Allah Swt lewat Al-Quran telah memberikan pelajaran berharga bagi manusia. Ayat ayat ini sering dibaca dan diulang-ulang namun belum banyak yang mengetahui mutiara darinya yaitu kisah dialog antara Allah Swt dan Iblis la’natullah ‘alaih.
Allah berfirman:
“Apakah yang menghalangimu untuk bersujud (kepada Adam) di waktu Aku menyuruhmu?” Menjawab iblis “Saya lebih baik daripadanya: Engkau ciptakan saya dari api sedang dia Engkau ciptakan dari tanah”. Allah berfirman: “Turunlah kamu dari surga itu; karena kamu sepatutnya menyombongkan diri di dalamnya, maka keluarlah, sesungguhnya kamu termasuk orang-orang yang hina”. Iblis menjawab: “Beri tangguhlah saya sampai waktu mereka dibangkitkan”. Allah berfirman: “Sesungguhnya kamu termasuk mereka yang diberi tangguh”. Iblis menjawab: “Karena Engkau telah menghukum saya tersesat, saya benar-benar akan (menghalang-halangi) mereka dari jalan Engkau yang lurus. (Qs. Al-A’raf: 12-16)
Allah yang Maha Tinggi saja mau berdialog dengan makhluk yang hina seperti Iblis, lalu jika kita tidak mau berdialog dengan anak atau murid apakah mereka lebih hina dari Iblis? Tentu tidak bukan.
Lewat ayat ini Allah ingin memberikan pelajaran agar manusia mau berdialog dengan orang yang lebih rendah sekalipun sebagaiamana Allah Swt berdialog dengan Iblis.

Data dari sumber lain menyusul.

(* ===== verification/StageRecord.v ===== *)
(** The stage record: the renderer notes how far it got ([record_stage] of
    [src/ps5/shellui_payload/commonfps_shellui_entry.cpp]) and the controller quotes it when
    the renderer does not report ([last_stage_for] of [src/ps5/shellui_injector.cpp]).  The
    file is truncated and rewritten while the controller may read it. *)
From S2P Require Import Prelude Text Injector RendererEntry.

Definition space : ascii := chr 32.
Definition unavailable : text := str "unavailable".

(** [fprintf("%d %.47s\n")] *)
Definition stage_text (pid : Z) (stage : text) : text := dec pid ++ [space] ++ take 47 stage ++ [nl].

(** [fscanf("%d")] with what it leaves unread. *)
Definition scan_int_then (s : text) : option (Z * text) :=
  let s0 := drop_while isspace s in
  let '(neg, s1) := match s0 with
                    | c :: r => if code c =? 45 then (true, r)
                                else if code c =? 43 then (false, r) else (false, s0)
                    | [] => (false, s0)
                    end in
  match take_while isdigit s1 with
  | [] => None
  | ds => let v := digits_val 10 ds 0 in
          Some (i32 (if neg then - v else v), drop (length ds) s1)
  end.
(** [" %<n>s"]: blanks, then up to [n] other characters; [None] when there are none. *)
Definition scan_word (n : nat) (s : text) : option text :=
  match take n (take_while (fun c => negb (isspace c)) (drop_while isspace s)) with
  | [] => None
  | w => Some w
  end.

(** The C string in the 48 bytes of [stage]; [None]: the file could not be opened. *)
Definition last_stage_for (pid : Z) (contents : option text) : text :=
  match contents with
  | None => unavailable
  | Some s =>
      match scan_int_then s with
      | None => unavailable
      | Some (recorded_pid, rest) =>
          match scan_word 47 rest with
          | Some recorded_stage => if recorded_pid =? pid then c_str recorded_stage else unavailable
          | None => unavailable
          end
      end
  end.

(** A stage name as the renderer uses them: visible characters, not too many. *)
Definition stage_char (c : ascii) : bool := negb (isspace c) && negb (code c =? 0).
Definition stage_name (s : text) : Prop :=
  s <> [] /\ (length s <= 47)%nat /\ Forall (fun c => stage_char c = true) s.

(** The names the renderer records. *)
Example stages_named : Forall (fun s => stage_name (str s))
  ["entry"; "runtime_ready"; "receiver_ready"; "hook_probe_request"; "hook_probe_ack_wait";
   "legacy_guard_lookup"; "legacy_guard_compile"; "legacy_guard_probe"; "legacy_guard_ready";
   "legacy_guard_request"; "legacy_guard_ack_wait"; "ui_scene_lookup"; "ui_style_begin";
   "ui_style_failed"; "ui_style_ready"; "hook_lookup"; "hook_compile"; "hook_read_start";
   "hook_read_ok"; "hook_prepare"; "hook_trampoline"; "hook_request"; "hook_ack_wait";
   "hook_confirmed"; "mono_root_call"; "mono_attached"; "managed_images_ready"; "scene_ready";
   "hook_setup"]%string.
Proof. repeat constructor; try discriminate; cbn; lia. Qed.

Lemma scan_int_value s : scan_int s = fst <$> scan_int_then s.
Proof.
  unfold scan_int, scan_int_then. destruct (match drop_while isspace s with [] => _ | _ => _ end) as [neg s1].
  by destruct (take_while isdigit s1).
Qed.

Lemma take_while_all (f : ascii -> bool) l : Forall (fun c => f c = true) l -> take_while f l = l.
Proof. induction 1 as [|c l Hc _ IH]; cbn; [done|]. by rewrite Hc, IH. Qed.

Lemma drop_while_digits l r : Forall (fun c => isdigit c = true) l -> l <> [] -> drop_while isspace (l ++ r) = l ++ r.
Proof.
  intros Hl Hne. destruct l as [|c l]; [done|]. inversion_clear Hl as [|? ? Hc _]. cbn.
  unfold isdigit in Hc. apply andb_true_iff in Hc as [Hc1%Z.leb_le Hc2%Z.leb_le].
  assert (isspace c = false) as -> by (unfold isspace; lia). done.
Qed.

(** A number is read up to the first character that is no digit. *)
Lemma scan_digits ds r :
  Forall (fun c => isdigit c = true) ds -> ds <> [] -> (forall c r', r = c :: r' -> isdigit c = false) ->
  scan_int_then (ds ++ r) = Some (i32 (digits_val 10 ds 0), r).
Proof.
  intros Hds Hne Hr. unfold scan_int_then. rewrite drop_while_digits by done.
  assert (take_while isdigit (ds ++ r) = ds) as Htake.
  { destruct r as [|c r]; [rewrite app_nil_r; by apply take_while_all|].
    apply take_while_stop; [done|by eapply Hr]. }
  destruct ds as [|c ds]; [done|]. inversion_clear Hds as [|? ? Hc _]. cbn [app] in *.
  unfold isdigit in Hc. apply andb_true_iff in Hc as [Hc1%Z.leb_le Hc2%Z.leb_le].
  rewrite (proj2 (Z.eqb_neq (code c) 45)), (proj2 (Z.eqb_neq (code c) 43)) by lia.
  rewrite Htake. do 2 f_equal. change (c :: ds ++ r) with ((c :: ds) ++ r). apply drop_app_length.
Qed.

(** The decimal digits of a process number. *)
Lemma dec_digits pid : 0 < pid < 2 ^ 31 ->
  Forall (fun c => isdigit c = true) (dec pid) /\ dec pid <> [] /\ i32 (digits_val 10 (dec pid) 0) = pid.
Proof.
  intros Hp. unfold dec. rewrite (proj2 (Z.ltb_ge pid 0)) by lia. set (n := ndigits 20 10 pid).
  assert (Hub : pid < 10 ^ Z.of_nat n).
  { apply ndigits_ub; [lia|]. change (10 ^ Z.of_nat 21) with (10 ^ 21). lia. }
  clearbody n. split; [apply digits_of_isdigit; lia|]. split.
  - intros E. apply (f_equal length) in E. rewrite length_digits_of in E. cbn [length] in E. rewrite E in Hub.
    change (10 ^ Z.of_nat 0) with 1 in Hub. lia.
  - rewrite digits_of_val by lia. rewrite swrap_small; [lia|lia|]. unfold in_i. change (2 ^ (32 - 1)) with (2 ^ 31). lia.
Qed.

(** The word of a stage, or of a beginning of it. *)
Lemma scan_stage w r :
  w <> [] -> (length w <= 47)%nat -> Forall (fun c => stage_char c = true) w -> r = [] \/ r = [nl] ->
  scan_word 47 (space :: w ++ r) = Some w /\ c_str w = w.
Proof.
  intros Hne Hlen Hw Hr.
  assert (Forall (fun c => negb (isspace c) = true) w /\ Forall (fun c => negb (code c =? 0) = true) w) as [H1 H2].
  { split; eapply Forall_impl; try exact Hw; intros c [? ?]%andb_true_iff; done. }
  split; [|by apply take_while_all]. unfold scan_word. cbn [drop_while]. change (isspace space) with true. cbn match.
  assert (drop_while isspace (w ++ r) = w ++ r) as ->.
  { destruct w as [|c w]; [done|]. inversion_clear H1 as [|? ? Hc _]. apply negb_true_iff in Hc. cbn. by rewrite Hc. }
  assert (take_while (fun c => negb (isspace c)) (w ++ r) = w) as ->.
  { destruct Hr as [-> | ->]; [rewrite app_nil_r; by apply take_while_all|by apply take_while_stop]. }
  rewrite take_ge by done. by destruct w.
Qed.

(** A record of [pid] with a beginning of a stage, quoted. *)
Lemma quoted_word pid q w r :
  0 < pid < 2 ^ 31 -> w <> [] -> (length w <= 47)%nat -> Forall (fun c => stage_char c = true) w ->
  r = [] \/ r = [nl] ->
  last_stage_for q (Some (dec pid ++ space :: w ++ r)) = if pid =? q then w else unavailable.
Proof.
  intros Hp Hne Hlen Hw Hr. destruct (dec_digits pid Hp) as (Hd & Hdne & Hval).
  destruct (scan_stage w r Hne Hlen Hw Hr) as [Hscan Hc]. unfold last_stage_for.
  rewrite scan_digits, Hval, Hscan, Hc by (try done; by intros c r' [= <- _]). done.
Qed.

Lemma quoted_digits pid q n : 0 < pid < 2 ^ 31 -> last_stage_for q (Some (take n (dec pid))) = unavailable.
Proof.
  intros Hp. destruct (dec_digits pid Hp) as (Hd & _). unfold last_stage_for.
  destruct (take n (dec pid)) as [|c l] eqn:E; [done|].
  assert (Forall (fun c => isdigit c = true) (c :: l)) as Hl by (rewrite <- E; by apply Forall_take).
  rewrite <- (app_nil_r (c :: l)), scan_digits by done. done.
Qed.

Lemma length_take_while (f : ascii -> bool) l : (length (take_while f l) <= length l)%nat.
Proof. induction l as [|c l IH]; cbn; [done|]. destruct (f c); cbn; lia. Qed.

Lemma quoted_fits q contents : (length (last_stage_for q contents) < 48)%nat.
Proof.
  assert (length unavailable < 48)%nat as Hu by (cbn; lia). unfold last_stage_for.
  destruct contents as [s|]; [|done]. destruct (scan_int_then s) as [[p rest]|]; [|done].
  destruct (scan_word 47 rest) as [w|] eqn:E; [|done]. destruct (p =? q); [|done].
  assert (length w <= 47)%nat as Hw.
  { unfold scan_word in E. destruct (take 47 _) as [|c l] eqn:Et; [done|]. injection E as <-.
    rewrite <- Et, length_take. lia. }
  pose proof (length_take_while (fun c => negb (code c =? 0)) w) as Hc. fold (c_str w) in Hc. lia.
Qed.

(** The stage the controller quotes is one the renderer of this very process has
    reached.  What the renderer of [pid] records is quoted in full for [pid] and not at all
    for another process; while the record is being written - any beginning of it - the
    quoted text is a beginning of the stage or "unavailable"; and for any contents of the
    file the quoted text fits the 48 bytes of the buffer. *)
Theorem stage_quoted pid stage :
  0 < pid < 2 ^ 31 -> stage_name stage ->
  (forall q, last_stage_for q (Some (stage_text pid stage)) = if pid =? q then stage else unavailable) /\
  (forall q k, let quoted := last_stage_for q (Some (take k (stage_text pid stage))) in
     quoted = unavailable \/ pid = q /\ exists rest, stage = quoted ++ rest) /\
  forall q contents, (length (last_stage_for q contents) < 48)%nat.
Proof.
  intros Hp (Hne & Hlen & Hst). unfold stage_text. rewrite take_ge by lia. cbn [app].
  split; [|split; [|exact quoted_fits]].
  - intros q. apply quoted_word; auto.
  - intros q k. rewrite take_app. destruct (k - length (dec pid))%nat as [|j] eqn:Ej; [rewrite take_0, app_nil_r; left; by apply quoted_digits|].
    rewrite (take_ge (dec pid)) by lia. cbn [take]. rewrite take_app.
    destruct (take j stage) as [|c w] eqn:Ew.
    { assert (j = 0%nat) as -> by (destruct j, stage; done). cbn [take app]. left.
      destruct (dec_digits pid Hp) as (Hd & Hdne & Hval). unfold last_stage_for.
      rewrite scan_digits by (try done; by intros c r' [= <- _]). done. }
    rewrite quoted_word; [|done|done| | |].
    + destruct (Z.eqb_spec pid q) as [->|?]; [|by left]. right. split; [done|].
      exists (drop j stage). rewrite <- Ew. symmetry. apply take_drop.
    + rewrite <- Ew, length_take. lia.
    + rewrite <- Ew. by apply Forall_take.
    + destruct (j - length stage)%nat as [|[|n]]; cbn; auto.
Qed.

Lemma stage_quoted_witness :
  0 < 71 < 2 ^ 31 /\ stage_name (str "hook_request") /\
  last_stage_for 71 (Some (stage_text 71 (str "hook_request"))) = str "hook_request" /\
  last_stage_for 72 (Some (stage_text 71 (str "hook_request"))) = unavailable.
Proof.
  assert (0 < 71 < 2 ^ 31) as Hp by (split; reflexivity).
  assert (stage_name (str "hook_request")) as Hs by (repeat split; [discriminate|cbn; lia|repeat constructor]).
  destruct (stage_quoted 71 (str "hook_request") Hp Hs) as (H & _).
  split; [exact Hp|]. split; [exact Hs|]. split; [exact (H 71)|exact (H 72)].
Defined.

Buku ini sangat menarik untuk dibaca, tentang urgensi komunikasi secara berbagai hal bersama anak dan berbagai manfaat untuk kebahagiaan orang tua dan masa depan anak sekaligus. Buku ini juga mengungkap berbagai bahaya apabila tertutup komunikasi antara orang tua dan anak.
Selamat membaca.
Judul: Cara Bijak Berdialog dengan Anak
Judul asli: Kaifa Tuhâwir Abnâ'ak Wa Tastamta' bihâdza al-hiwar?
Penulis: M. Ahmad Abdul Jawwad
Penerbit: Dâr at-Tauzî' Wa an-Nasyri al-Islamiyah. Kairo.